START DATA SHOWN
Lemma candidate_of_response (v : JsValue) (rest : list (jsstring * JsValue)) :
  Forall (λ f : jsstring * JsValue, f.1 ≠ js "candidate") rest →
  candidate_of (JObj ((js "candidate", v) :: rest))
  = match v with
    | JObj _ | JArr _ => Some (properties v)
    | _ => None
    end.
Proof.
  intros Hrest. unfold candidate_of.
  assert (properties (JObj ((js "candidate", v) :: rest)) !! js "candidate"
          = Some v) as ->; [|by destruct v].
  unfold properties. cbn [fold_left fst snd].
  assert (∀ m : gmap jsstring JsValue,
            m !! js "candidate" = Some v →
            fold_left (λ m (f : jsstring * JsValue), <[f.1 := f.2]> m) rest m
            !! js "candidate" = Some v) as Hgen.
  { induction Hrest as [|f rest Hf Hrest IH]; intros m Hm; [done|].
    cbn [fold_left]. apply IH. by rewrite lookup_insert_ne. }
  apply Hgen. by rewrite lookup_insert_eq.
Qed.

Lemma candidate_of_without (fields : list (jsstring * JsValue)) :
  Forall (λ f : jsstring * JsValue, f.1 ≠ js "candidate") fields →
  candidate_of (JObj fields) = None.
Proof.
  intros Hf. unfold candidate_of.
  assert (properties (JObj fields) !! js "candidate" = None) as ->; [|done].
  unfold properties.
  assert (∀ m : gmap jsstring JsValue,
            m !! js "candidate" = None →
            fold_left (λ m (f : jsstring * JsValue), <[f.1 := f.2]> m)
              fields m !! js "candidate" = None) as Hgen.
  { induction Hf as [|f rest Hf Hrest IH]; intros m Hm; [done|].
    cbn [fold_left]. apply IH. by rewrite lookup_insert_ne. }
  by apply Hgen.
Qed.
END DATA SHOWN
START DATA SHOWN
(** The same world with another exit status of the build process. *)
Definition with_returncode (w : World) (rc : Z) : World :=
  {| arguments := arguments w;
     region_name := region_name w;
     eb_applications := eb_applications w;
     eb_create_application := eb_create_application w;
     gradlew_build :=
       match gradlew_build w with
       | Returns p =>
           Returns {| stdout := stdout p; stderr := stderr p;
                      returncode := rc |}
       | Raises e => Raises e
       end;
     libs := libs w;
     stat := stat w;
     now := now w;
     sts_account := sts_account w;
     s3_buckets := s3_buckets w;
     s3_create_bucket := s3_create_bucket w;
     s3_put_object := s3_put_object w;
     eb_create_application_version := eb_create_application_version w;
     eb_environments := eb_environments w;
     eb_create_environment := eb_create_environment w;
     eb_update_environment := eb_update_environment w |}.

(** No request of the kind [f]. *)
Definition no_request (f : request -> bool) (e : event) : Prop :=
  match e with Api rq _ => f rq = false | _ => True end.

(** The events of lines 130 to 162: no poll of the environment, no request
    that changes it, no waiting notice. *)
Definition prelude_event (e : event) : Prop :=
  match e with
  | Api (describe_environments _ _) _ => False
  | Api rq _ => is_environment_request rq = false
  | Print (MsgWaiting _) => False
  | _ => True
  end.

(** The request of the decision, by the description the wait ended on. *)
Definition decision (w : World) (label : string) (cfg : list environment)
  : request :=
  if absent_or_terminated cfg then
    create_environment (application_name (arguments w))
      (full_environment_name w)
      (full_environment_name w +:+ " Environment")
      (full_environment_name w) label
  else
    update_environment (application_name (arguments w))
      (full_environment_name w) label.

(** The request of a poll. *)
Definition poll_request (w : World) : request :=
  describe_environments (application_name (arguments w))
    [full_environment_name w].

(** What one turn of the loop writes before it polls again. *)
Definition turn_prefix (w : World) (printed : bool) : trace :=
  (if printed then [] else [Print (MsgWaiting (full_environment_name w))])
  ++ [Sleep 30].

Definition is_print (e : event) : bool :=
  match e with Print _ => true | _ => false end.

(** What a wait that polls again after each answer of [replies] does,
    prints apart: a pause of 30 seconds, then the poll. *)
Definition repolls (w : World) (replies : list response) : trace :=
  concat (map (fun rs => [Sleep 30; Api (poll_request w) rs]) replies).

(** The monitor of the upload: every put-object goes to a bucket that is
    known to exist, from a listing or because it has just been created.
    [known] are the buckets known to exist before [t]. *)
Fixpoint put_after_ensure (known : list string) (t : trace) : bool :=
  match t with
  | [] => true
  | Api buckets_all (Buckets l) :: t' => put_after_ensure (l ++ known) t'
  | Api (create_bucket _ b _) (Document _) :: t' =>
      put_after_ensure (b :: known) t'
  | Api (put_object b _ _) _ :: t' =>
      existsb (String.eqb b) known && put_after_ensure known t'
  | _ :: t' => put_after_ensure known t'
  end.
END DATA SHOWN
START DATA SHOWN
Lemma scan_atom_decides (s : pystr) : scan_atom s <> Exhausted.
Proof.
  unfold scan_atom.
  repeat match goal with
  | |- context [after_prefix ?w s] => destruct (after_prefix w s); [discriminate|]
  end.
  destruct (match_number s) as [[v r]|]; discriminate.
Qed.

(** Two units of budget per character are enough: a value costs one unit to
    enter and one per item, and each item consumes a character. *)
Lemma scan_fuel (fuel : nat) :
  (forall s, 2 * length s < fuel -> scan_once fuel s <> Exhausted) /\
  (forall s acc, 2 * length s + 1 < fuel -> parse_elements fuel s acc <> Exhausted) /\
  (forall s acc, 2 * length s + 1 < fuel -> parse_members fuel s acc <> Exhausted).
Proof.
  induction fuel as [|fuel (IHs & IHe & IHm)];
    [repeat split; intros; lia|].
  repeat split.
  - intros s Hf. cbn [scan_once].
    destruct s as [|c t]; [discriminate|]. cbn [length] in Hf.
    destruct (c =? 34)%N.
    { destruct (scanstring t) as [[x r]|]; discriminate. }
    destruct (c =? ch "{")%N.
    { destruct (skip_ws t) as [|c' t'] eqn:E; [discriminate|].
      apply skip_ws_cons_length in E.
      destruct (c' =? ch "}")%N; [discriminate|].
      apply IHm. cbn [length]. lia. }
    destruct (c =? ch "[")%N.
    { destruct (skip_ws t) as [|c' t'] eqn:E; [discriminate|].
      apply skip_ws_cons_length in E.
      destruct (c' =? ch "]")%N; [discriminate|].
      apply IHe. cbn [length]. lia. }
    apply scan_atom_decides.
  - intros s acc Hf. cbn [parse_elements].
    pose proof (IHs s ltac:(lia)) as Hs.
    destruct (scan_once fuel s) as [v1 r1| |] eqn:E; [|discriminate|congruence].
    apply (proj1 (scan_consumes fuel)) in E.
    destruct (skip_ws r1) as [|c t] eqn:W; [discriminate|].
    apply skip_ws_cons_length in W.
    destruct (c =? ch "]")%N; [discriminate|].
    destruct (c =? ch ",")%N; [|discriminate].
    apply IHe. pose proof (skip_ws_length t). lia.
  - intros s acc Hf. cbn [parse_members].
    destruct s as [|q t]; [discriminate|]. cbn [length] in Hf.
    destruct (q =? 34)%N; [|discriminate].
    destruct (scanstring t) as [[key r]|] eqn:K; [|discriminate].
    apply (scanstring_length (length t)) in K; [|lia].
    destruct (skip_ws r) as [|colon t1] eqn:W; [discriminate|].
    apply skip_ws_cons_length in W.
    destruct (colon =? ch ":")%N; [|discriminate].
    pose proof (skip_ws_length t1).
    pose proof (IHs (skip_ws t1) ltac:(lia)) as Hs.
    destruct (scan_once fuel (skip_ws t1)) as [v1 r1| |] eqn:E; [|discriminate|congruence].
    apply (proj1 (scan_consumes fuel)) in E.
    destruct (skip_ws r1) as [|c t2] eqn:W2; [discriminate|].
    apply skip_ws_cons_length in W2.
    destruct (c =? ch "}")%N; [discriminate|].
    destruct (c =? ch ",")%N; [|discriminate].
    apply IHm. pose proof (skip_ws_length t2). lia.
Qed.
END DATA SHOWN
Scan the material above for lines holding "Some" and copy each of them.

    | JObj _ | JArr _ => Some (properties v)
          = Some v) as ->; [|by destruct v].
            m !! js "candidate" = Some v →
            !! js "candidate" = Some v) as Hgen.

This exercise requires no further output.